> **ASSIGNMENT**: Determine the number of lines in the data below that hold "latest"; give nothing but that number.

Stored data entries:

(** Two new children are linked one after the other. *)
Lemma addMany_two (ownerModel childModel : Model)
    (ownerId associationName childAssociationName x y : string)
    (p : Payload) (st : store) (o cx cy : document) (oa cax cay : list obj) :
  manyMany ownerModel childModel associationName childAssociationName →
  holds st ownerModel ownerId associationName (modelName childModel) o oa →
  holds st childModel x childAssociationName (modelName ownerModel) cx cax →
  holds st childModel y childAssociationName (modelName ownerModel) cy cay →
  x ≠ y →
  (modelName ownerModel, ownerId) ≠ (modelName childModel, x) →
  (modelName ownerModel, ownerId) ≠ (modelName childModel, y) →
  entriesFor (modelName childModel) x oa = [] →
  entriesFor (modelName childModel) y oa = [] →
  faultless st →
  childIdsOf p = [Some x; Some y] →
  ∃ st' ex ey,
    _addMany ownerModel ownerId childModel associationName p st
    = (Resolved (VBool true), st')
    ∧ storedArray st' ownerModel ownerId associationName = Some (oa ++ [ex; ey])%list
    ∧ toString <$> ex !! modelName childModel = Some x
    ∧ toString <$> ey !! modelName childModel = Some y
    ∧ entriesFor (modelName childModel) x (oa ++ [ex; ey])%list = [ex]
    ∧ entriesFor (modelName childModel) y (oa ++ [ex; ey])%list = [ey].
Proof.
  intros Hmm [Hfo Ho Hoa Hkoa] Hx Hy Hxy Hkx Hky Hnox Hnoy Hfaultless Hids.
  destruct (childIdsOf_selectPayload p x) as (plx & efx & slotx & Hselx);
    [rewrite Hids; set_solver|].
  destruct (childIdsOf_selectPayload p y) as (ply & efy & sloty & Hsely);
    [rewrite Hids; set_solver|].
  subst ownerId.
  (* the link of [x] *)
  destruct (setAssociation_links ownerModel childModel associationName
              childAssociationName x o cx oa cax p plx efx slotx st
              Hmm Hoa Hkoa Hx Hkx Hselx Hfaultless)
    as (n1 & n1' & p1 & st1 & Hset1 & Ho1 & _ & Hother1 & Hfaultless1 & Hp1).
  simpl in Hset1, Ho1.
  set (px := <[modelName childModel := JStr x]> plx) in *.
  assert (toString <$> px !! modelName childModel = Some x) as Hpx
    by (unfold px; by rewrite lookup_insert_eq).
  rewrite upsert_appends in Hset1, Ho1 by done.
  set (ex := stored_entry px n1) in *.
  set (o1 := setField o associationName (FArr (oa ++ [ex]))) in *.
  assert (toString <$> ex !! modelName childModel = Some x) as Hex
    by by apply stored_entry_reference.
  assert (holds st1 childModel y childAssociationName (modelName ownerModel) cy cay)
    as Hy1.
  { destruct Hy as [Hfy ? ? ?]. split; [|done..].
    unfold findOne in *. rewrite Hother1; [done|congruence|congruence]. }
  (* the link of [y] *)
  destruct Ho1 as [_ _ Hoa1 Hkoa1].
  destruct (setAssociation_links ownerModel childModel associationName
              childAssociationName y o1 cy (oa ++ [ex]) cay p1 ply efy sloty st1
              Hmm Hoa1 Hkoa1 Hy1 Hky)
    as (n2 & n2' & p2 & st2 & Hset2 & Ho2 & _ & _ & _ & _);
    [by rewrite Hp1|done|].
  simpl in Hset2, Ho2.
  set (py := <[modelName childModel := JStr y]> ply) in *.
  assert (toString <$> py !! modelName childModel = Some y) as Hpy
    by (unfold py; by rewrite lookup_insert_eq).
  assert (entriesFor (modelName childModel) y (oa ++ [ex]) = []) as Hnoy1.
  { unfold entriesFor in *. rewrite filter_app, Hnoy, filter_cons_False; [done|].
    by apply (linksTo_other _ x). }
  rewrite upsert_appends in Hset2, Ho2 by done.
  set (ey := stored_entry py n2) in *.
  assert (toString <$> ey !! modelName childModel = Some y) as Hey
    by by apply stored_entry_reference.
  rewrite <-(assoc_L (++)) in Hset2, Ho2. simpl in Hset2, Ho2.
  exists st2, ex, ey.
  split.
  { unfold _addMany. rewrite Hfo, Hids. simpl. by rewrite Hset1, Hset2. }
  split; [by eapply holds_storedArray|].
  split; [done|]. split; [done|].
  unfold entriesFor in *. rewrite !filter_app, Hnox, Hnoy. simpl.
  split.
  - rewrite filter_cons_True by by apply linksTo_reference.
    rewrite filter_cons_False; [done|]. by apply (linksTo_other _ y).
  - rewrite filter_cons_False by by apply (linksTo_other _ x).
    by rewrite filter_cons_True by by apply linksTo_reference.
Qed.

---

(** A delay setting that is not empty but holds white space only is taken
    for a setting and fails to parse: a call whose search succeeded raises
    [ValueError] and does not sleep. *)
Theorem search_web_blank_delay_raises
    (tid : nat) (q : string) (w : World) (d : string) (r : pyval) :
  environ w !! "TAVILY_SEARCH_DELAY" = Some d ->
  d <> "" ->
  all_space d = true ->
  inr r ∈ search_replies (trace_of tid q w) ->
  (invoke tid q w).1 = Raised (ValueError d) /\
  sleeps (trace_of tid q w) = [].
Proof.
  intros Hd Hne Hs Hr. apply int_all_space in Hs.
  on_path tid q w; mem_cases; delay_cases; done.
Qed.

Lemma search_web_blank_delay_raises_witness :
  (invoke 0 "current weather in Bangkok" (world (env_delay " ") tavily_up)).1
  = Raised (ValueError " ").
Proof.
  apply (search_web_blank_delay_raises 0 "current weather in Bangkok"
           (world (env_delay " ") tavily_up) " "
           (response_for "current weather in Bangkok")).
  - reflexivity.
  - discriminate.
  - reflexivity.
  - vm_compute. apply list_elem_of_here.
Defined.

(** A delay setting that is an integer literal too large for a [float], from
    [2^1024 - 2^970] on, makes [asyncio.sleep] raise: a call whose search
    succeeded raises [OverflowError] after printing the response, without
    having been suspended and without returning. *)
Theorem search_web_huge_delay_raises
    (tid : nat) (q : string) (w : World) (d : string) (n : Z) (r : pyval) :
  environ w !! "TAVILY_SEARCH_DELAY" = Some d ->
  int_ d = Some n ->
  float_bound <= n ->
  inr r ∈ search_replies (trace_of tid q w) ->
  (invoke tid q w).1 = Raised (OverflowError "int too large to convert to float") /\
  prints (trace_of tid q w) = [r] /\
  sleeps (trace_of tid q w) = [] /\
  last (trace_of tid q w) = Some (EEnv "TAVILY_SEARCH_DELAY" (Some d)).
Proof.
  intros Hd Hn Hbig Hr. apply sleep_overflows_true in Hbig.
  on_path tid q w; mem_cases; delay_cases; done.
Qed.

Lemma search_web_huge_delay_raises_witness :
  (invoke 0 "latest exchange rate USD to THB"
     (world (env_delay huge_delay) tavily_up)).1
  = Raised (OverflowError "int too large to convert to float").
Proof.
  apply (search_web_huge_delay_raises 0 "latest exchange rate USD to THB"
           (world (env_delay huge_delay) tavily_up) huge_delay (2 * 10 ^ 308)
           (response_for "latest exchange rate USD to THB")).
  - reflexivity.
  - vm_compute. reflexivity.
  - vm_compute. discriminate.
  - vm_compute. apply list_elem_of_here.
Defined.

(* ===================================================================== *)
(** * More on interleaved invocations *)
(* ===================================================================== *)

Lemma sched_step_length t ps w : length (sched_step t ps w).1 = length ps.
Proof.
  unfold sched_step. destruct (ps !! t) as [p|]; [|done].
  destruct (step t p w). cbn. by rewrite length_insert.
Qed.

...

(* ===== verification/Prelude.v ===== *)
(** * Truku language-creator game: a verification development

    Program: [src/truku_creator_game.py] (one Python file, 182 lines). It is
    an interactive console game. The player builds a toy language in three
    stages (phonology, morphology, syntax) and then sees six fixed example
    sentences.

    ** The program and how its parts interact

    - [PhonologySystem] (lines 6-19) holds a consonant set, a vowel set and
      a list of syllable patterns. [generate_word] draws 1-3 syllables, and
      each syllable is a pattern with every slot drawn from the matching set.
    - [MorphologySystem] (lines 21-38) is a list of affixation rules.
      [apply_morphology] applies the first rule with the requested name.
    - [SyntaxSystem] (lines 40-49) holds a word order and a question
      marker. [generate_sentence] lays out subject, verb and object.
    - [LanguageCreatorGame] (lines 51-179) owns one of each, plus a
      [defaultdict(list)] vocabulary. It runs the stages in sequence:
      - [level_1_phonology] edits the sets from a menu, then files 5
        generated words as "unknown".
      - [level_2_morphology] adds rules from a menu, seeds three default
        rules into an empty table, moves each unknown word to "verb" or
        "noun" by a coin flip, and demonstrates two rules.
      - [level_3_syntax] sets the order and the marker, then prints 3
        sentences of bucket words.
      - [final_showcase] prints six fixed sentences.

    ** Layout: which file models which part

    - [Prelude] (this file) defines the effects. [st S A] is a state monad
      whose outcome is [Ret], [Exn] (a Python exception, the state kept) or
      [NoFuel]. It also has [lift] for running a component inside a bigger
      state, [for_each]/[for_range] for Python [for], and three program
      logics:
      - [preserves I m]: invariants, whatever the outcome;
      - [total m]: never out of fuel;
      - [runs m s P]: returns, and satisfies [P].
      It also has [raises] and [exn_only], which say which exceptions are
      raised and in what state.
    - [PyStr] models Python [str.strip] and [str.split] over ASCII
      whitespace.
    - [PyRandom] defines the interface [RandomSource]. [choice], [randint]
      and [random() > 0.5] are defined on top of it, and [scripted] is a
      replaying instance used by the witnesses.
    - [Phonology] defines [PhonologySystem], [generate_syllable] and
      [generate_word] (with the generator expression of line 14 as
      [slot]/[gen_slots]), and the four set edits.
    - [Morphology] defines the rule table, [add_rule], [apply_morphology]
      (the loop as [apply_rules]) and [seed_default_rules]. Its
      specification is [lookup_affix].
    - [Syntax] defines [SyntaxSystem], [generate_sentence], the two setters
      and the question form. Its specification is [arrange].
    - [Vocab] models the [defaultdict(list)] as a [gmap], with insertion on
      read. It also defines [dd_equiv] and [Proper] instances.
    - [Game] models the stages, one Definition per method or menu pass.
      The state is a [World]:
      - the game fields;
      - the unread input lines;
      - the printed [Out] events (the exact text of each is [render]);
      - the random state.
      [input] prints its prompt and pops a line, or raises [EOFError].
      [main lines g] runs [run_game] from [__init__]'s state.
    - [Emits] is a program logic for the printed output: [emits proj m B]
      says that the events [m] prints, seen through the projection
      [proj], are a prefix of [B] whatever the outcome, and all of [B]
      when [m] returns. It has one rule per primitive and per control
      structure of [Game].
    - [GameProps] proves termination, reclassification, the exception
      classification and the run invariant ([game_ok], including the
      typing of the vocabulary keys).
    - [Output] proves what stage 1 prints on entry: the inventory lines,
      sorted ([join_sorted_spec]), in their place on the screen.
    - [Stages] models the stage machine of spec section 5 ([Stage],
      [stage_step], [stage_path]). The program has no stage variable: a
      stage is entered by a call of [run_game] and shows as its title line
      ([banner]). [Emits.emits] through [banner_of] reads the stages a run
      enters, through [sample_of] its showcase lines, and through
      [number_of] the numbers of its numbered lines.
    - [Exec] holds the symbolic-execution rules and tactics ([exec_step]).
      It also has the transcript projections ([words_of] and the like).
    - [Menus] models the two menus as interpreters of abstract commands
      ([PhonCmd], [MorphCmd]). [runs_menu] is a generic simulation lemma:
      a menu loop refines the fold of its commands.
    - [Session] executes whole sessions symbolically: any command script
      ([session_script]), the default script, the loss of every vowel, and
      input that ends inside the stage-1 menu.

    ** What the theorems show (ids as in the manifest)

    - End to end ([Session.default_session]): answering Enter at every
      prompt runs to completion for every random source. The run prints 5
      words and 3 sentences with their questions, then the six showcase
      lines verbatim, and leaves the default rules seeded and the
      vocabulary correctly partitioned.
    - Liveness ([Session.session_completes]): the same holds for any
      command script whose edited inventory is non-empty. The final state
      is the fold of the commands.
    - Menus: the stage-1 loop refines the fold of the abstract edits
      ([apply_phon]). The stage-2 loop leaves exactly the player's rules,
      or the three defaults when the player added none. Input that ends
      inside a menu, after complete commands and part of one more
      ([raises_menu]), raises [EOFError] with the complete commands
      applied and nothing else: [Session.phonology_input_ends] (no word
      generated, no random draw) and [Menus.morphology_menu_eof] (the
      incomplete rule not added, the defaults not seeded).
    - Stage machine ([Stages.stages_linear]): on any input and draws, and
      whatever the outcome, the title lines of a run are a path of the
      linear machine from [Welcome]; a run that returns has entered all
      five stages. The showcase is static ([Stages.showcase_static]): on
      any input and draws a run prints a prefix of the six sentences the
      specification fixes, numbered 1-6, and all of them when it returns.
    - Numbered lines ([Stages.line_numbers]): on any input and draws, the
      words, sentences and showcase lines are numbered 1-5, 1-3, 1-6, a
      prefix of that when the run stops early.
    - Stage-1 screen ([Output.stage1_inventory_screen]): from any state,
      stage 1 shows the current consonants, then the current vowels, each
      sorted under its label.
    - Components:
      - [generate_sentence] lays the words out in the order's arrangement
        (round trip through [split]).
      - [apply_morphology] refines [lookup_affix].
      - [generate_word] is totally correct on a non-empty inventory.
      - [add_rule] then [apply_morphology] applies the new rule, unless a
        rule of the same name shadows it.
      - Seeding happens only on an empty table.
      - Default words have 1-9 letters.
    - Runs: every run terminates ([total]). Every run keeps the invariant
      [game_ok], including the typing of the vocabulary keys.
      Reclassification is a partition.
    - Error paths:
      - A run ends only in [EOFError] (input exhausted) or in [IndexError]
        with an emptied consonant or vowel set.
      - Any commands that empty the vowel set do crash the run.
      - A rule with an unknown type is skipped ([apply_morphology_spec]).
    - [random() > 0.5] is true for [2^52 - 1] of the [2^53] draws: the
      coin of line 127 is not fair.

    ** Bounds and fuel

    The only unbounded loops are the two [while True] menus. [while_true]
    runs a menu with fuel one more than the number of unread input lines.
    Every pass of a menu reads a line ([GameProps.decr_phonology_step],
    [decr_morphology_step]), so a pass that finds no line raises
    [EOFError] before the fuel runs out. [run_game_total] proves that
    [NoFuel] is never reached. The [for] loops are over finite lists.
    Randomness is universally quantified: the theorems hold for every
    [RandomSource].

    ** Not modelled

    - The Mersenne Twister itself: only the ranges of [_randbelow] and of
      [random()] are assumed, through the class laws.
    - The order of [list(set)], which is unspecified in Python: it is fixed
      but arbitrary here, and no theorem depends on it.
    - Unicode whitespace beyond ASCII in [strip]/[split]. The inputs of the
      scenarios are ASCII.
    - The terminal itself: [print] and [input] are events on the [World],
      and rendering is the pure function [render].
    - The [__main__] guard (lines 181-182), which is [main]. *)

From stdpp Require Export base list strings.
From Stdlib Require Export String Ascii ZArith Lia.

> **RESPONSE AREA**: 3